### Data supplied:
Lemma selectByPolicy_chosen {R} `{RandomSource R} candidates policy (random random' : R) c d :
  selectByPolicy candidates policy random = (random', Ok (c, d)) -> chosen candidates policy c d.
Proof.
  unfold selectByPolicy. destruct candidates as [|first rest]; [done|]. destruct (pol_Mode policy) eqn:Em.
  - unfold selectFixed. destruct (find _ _) as [x|] eqn:Ef; intros [= <- <- <-]. apply find_some in Ef as [Hin Hid].
    rewrite <- list_elem_of_In in Hin. apply bool_decide_eq_true in Hid. split; simpl; rewrite ?Em; try done.
  - intros [= <- <- <-]. split; simpl; rewrite ?Em; try done. left.
  - unfold selectWeighted. destruct (total_weight _ _) as [total|] eqn:Et; [|done].
    destruct (total =? 0) eqn:Ez; [done|]. prop_hyps. destruct rest as [|second rest].
    + intros [= <- <- <-]. split; simpl; rewrite ?Em; try done. left.
    + destruct (Uint64N random total) as [r1 [draw|]]; [|done]. destruct (total <=? draw) eqn:Ed; [done|].
      destruct (pick_interval _ _ _) as [x|] eqn:Ep; intros [= <- <- <-]. prop_hyps.
      split; simpl; rewrite ?Em; try done; by eapply pick_interval_elem.
  - done.
Qed.

Lemma chosen_validates candidates policy c d :
  RoutePolicy_Validate policy = true -> chosen candidates policy c d -> weights_ok candidates ->
  0 <= bind_Priority (cand_Binding c) -> routeDeploymentIDPattern (deployment_id c) = true ->
  PolicyDecision_Validate d = true.
Proof.
  intros Hp [Hin Hid [Hm Hv] _ _ (Hpr & Hw & Hn) Hs] [Hall Hmax] Hprio Hpat.
  rewrite Forall_forall in Hall. specialize (Hall c Hin).
  assert (1 <= count candidates) by (unfold count; destruct candidates; [by apply elem_of_nil in Hin|simpl; lia]).
  unfold RoutePolicy_Validate in Hp. unfold PolicyDecision_Validate. rewrite Hid, Hv, Hm, Hpr, Hw, Hn. prop_hyps.
  assert (Hhead : routePolicyVersionPattern (pol_Version policy) && routeDeploymentIDPattern (deployment_id c) &&
    (0 <=? bind_Priority (cand_Binding c)) && (0 <=? weight_of c) && (1 <=? count candidates) && (count candidates <=? maximumCandidates) = true)
    by (prop_goal; try done; lia).
  rewrite Hhead. simpl. destruct (pol_Mode policy); try done.
  - destruct Hs as [-> ->]. done.
  - destruct Hs as [-> ->]. done.
  - destruct Hs as (Ht & Hne & Hd). apply andb_true_iff. split; [prop_goal; [lia|done]|].
    destruct (RandomDraw d) as [draw|]; [prop_goal; lia|]. subst candidates. simpl in Ht.
    rewrite (proj2 (Z.ltb_lt _ _)) in Ht by lia. rewrite u64_sub_small in Ht by (unfold u64_max; lia).
    rewrite (proj2 (Z.ltb_ge _ _)) in Ht by (unfold u64_max; lia). simpl in Ht. rewrite u64_add_small in Ht by (unfold u64_max; lia).
    injection Ht as <-. unfold count. simpl. prop_goal; lia.
Qed.

Lemma excluded_loop_spec ids : forall acc excluded, excluded_loop ids acc = Some excluded ->
  forall x, x ∈ excluded <-> x ∈ ids \/ x ∈ acc.
Proof.
  induction ids as [|id rest IH]; intros acc excluded; simpl; [intros [= <-] x; set_solver|].
  destruct (_ && _); [|done]. intros Hl x. rewrite (IH _ _ Hl). set_solver.
Qed.

Lemma excludedDeploymentSet_spec ids excluded x : excludedDeploymentSet ids = Some excluded -> x ∈ excluded <-> x ∈ ids.
Proof.
  unfold excludedDeploymentSet. destruct (Nat.ltb _ _); [done|]. intros H. rewrite (excluded_loop_spec _ _ _ H). set_solver.
Qed.
Lemma fleet_step_inv prefix fl fl' : fleet_inv prefix fl -> fleet_step prefix fl fl' -> fleet_inv prefix fl'.
Proof.
  intros Hinv Hstep. destruct Hstep as [fl clock limiter bindings scoped w ks r Hclock Ht Hp Hret Hn E].
  pose proof (fleet_script _ _ _ _ _ _ _ _ _ Hinv Hclock Ht Hp Hret Hn E) as [Hmis Hden Hall].
  destruct (normalizeRPMBindings_Ok _ _ Hn) as (_ & Hv & _ & _). destruct (clock_times clock Hclock) as (_ & Htm & Hmin).
  intros limiter' s now Hp' Hs Hnow. simpl in Hnow |- *.
  replace (windowKey limiter' (now / 60000)) with (windowKey limiter (now / 60000)) by (unfold windowKey; congruence).
  pose proof (Hinv limiter s now Hp Hs ltac:(lia)) as Hthen. pose proof (Hinv limiter s (time_ms clock) Hp Hs Ht) as Hold.
  destruct (decide (w = minute_of clock)) as [->|Hw]; [|by destruct (Hmis Hw) as [-> ->]].
  destruct (decide (roomy (fun s => admitted (minute_of clock) s (fl_log fl)) scoped)) as [Hr|Hr].
  2: { destruct (Hden eq_refl Hr) as (-> & j & s' & p' & -> & _). done. }
  destruct (Hall eq_refl Hr) as (-> & Hf & Hc & Hk).
  change (granted _ _ ++ _) with ((minute_of clock, scoped.*1) :: fl_log fl). rewrite admitted_cons. cbn [fst snd].
  destruct (decide (now / 60000 = minute_of clock)) as [Hsame|Hother].
  2: { rewrite decide_False by (intros [? _]; congruence). eapply counts_frame; [|exact Hthen].
       apply HGET_other_key, Hk. intros Heq. by apply windowKey_inj in Heq. }
  assert (Hin : time_ms clock <= now <= reset_ms clock).
  { split; [done|]. unfold reset_ms. rewrite <- Hsame. pose proof (Z.div_mod now 60000 ltac:(lia)).
    pose proof (Z.mod_pos_bound now 60000 ltac:(lia)). lia. }
  rewrite Hsame, Hmin in *. unfold counted in Hc. rewrite Forall_forall in Hv. destruct (decide (s ∈ scoped.*1)) as [Hel|Hnel].
  - rewrite decide_True by done. apply list_elem_of_fmap in Hel as ([s' p] & -> & Hel). specialize (Hc now Hin).
    rewrite Forall_forall in Hc. rewrite Z.add_comm. exact (Hc _ Hel).
  - rewrite decide_False by (intros [_ ?]; done). eapply counts_frame; [|exact Hold]. apply Hf; [done|].
    intros ([s' p] & Heq & Hel)%list_elem_of_fmap. apply Hnel. apply list_elem_of_fmap. exists (s', p). split; [|done].
    apply redisRPMField_inj; [done|by apply (Hv (s', p))|done].
Qed.

Lemma fleet_reachable_inv prefix fl : fleet_reachable prefix fl -> fleet_inv prefix fl.
Proof.
  intros H. assert (H0 : fleet_inv prefix fleet_start).
  { intros limiter s now _ _ _. unfold counts, HGET, hash_at. simpl. rewrite lookup_empty. by unfold exact_max. }
  unfold fleet_reachable in H. revert H0. induction H as [|fl1 fl2 fl3 Hstep _ IH]; [done|].
  intros Hinv. apply IH. by eapply fleet_step_inv.
Qed.

(** ** Properties *)

(** The request limit holds across the fleet. In every state that gateways can
    reach by evaluating the script, with any interleaving, any local clocks, any
    policies and lost replies, the next evaluation in the server's minute admits
    exactly when each of the four scopes has fewer admissions in this minute than
    its hard boundary, and then reports the admissions including this one;
    otherwise it writes nothing and names a scope whose admissions reached its
    boundary. With another minute it writes nothing and reports the server's. *)
Theorem fleet_enforces_request_limit prefix fl clock limiter bindings scoped w ks r :
  fleet_reachable prefix fl -> clock_ok clock -> fl_time fl <= time_ms clock -> keyPrefix limiter = prefix ->
  0 <= retentionMS limiter -> normalizeRPMBindings bindings = Ok scoped ->
  redisRPMAdmissionScript clock (fl_keys fl) [windowKey limiter w] (redisRPMArguments w (retentionMS limiter) scoped) = (ks, r) ->
  let n s := admitted (minute_of clock) s (fl_log fl) in
  if decide (w = minute_of clock) then
    if decide (Forall (fun sp => n sp.1 < hard sp.2) scoped) then r = Ok (allowed_reply clock n scoped)
    else ks = fl_keys fl /\
      exists j s p, r = Ok (denied_reply clock j (n s) (hard p)) /\ scoped !! j = Some (s, p) /\ hard p <= n s
  else ks = fl_keys fl /\ r = Ok (mismatch_reply clock).
Proof.
  intros Hfl Hclock Ht Hp Hret Hn E n.
  pose proof (fleet_script _ _ _ _ _ _ _ _ _ (fleet_reachable_inv _ _ Hfl) Hclock Ht Hp Hret Hn E) as [Hmis Hden Hall].
  destruct (decide (w = minute_of clock)) as [->|Hw]; [|by apply Hmis].
  destruct (decide (Forall _ _)) as [Hr|Hr]; [by apply Hall|by apply Hden].
Qed.

(** ** Replies are understood *)
Definition times_of (clock : Clock) : Z * Z * Z := (minute_of clock, time_ms clock, reset_ms clock).

Lemma times_parse clock : clock_ok clock ->
  assignRedisRPMTimeFields (RInt (minute_of clock)) (RInt (time_ms clock)) (RInt (reset_ms clock)) = Some (times_of clock).
Proof.
  intros (Hm & Ht & _)%clock_times. unfold assignRedisRPMTimeFields. simpl.
  destruct (Z.ltb_spec (minute_of clock) 0), (Z.ltb_spec (time_ms clock) 0), (Z.leb_spec (reset_ms clock) (time_ms clock)); simpl; try lia. done.
Qed.

Lemma mismatch_parse clock : clock_ok clock ->
  redisRPMResponse (mismatch_reply clock) = Ok (with_times 2 (times_of clock) 0 0 0 []).
Proof. intros H. cbn -[assignRedisRPMTimeFields]. by rewrite times_parse. Qed.
(* ===== verification/RedisTPM.v ===== *)
(** * Distributed token limit (src/internal/limits/redis_tpm.go)

    One Redis hash per key prefix and minute holds a token counter per scope and a
    record per reservation. The reserve script charges a plan to four counters or to
    none; the settle script replaces a reservation by the tokens used. *)
From Stdlib Require Import ZArith Lia Bool Ascii String.
From stdpp Require Import base tactics option list strings gmap fin_maps sets.
From S2P Require Import Prelude Identifiers Retry Metering TPM LimitPolicy LocalLimiter Redis RedisRPM.
(** ** Data *)
Record RedisTPMOptions := { tpm_KeyPrefix : string; tpm_Retention : Duration; tpm_ClockRetries : Z }.

Definition DefaultRedisTPMOptions : RedisTPMOptions :=
  {| tpm_KeyPrefix := "agw:limits:tpm:v1:{tpm}"; tpm_Retention := hour; tpm_ClockRetries := 3 |}.

Record RedisTPMReserveRequest := { rr_ReservationID : string; rr_Bindings : list Binding; rr_Plan : TPMReservationPlan }.
Record RedisTPMCount := { tc_Scope : Scope; tc_Count : Z; tc_Soft : Z; tc_SoftExceeded : bool }.
Record RedisTPMRejection := {
  tj_Scope : Scope; tj_Count : Z; tj_Requested : Z; tj_Hard : Z; tj_RetryAfter : Duration; tj_ResetAt : Time }.
Record RedisTPMHandle := { hd_ReservationID : string; hd_Window : Z; hd_Scopes : list Scope; hd_ReservedTokens : Z }.

Definition empty_handle : RedisTPMHandle := {| hd_ReservationID := ""; hd_Window := 0; hd_Scopes := []; hd_ReservedTokens := 0 |}.

Record RedisTPMReservation := {
  rv_Handle : RedisTPMHandle; rv_WindowKey : string; rv_ServerTime : Time; rv_ResetAt : Time; rv_ExpiresAt : option Time;
  rv_Counts : list RedisTPMCount; rv_Idempotent : bool; rv_Rejection : option RedisTPMRejection }.

Definition TPM_Allowed (r : RedisTPMReservation) : bool :=
  match rv_Rejection r with
  | None => Nat.eqb (length (rv_Counts r)) requiredScopeCount && negb (bool_decide (hd_ReservationID (rv_Handle r) = ""%string))
  | Some _ => false
  end.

### Exercise goal:
Please retype the top of the data exactly, down to and including the line that holds "rewrite <- list_elem_of_In", and nothing further.

### Written reply:
Lemma selectByPolicy_chosen {R} `{RandomSource R} candidates policy (random random' : R) c d :
  selectByPolicy candidates policy random = (random', Ok (c, d)) -> chosen candidates policy c d.
Proof.
  unfold selectByPolicy. destruct candidates as [|first rest]; [done|]. destruct (pol_Mode policy) eqn:Em.
  - unfold selectFixed. destruct (find _ _) as [x|] eqn:Ef; intros [= <- <- <-]. apply find_some in Ef as [Hin Hid].
    rewrite <- list_elem_of_In in Hin. apply bool_decide_eq_true in Hid. split; simpl; rewrite ?Em; try done.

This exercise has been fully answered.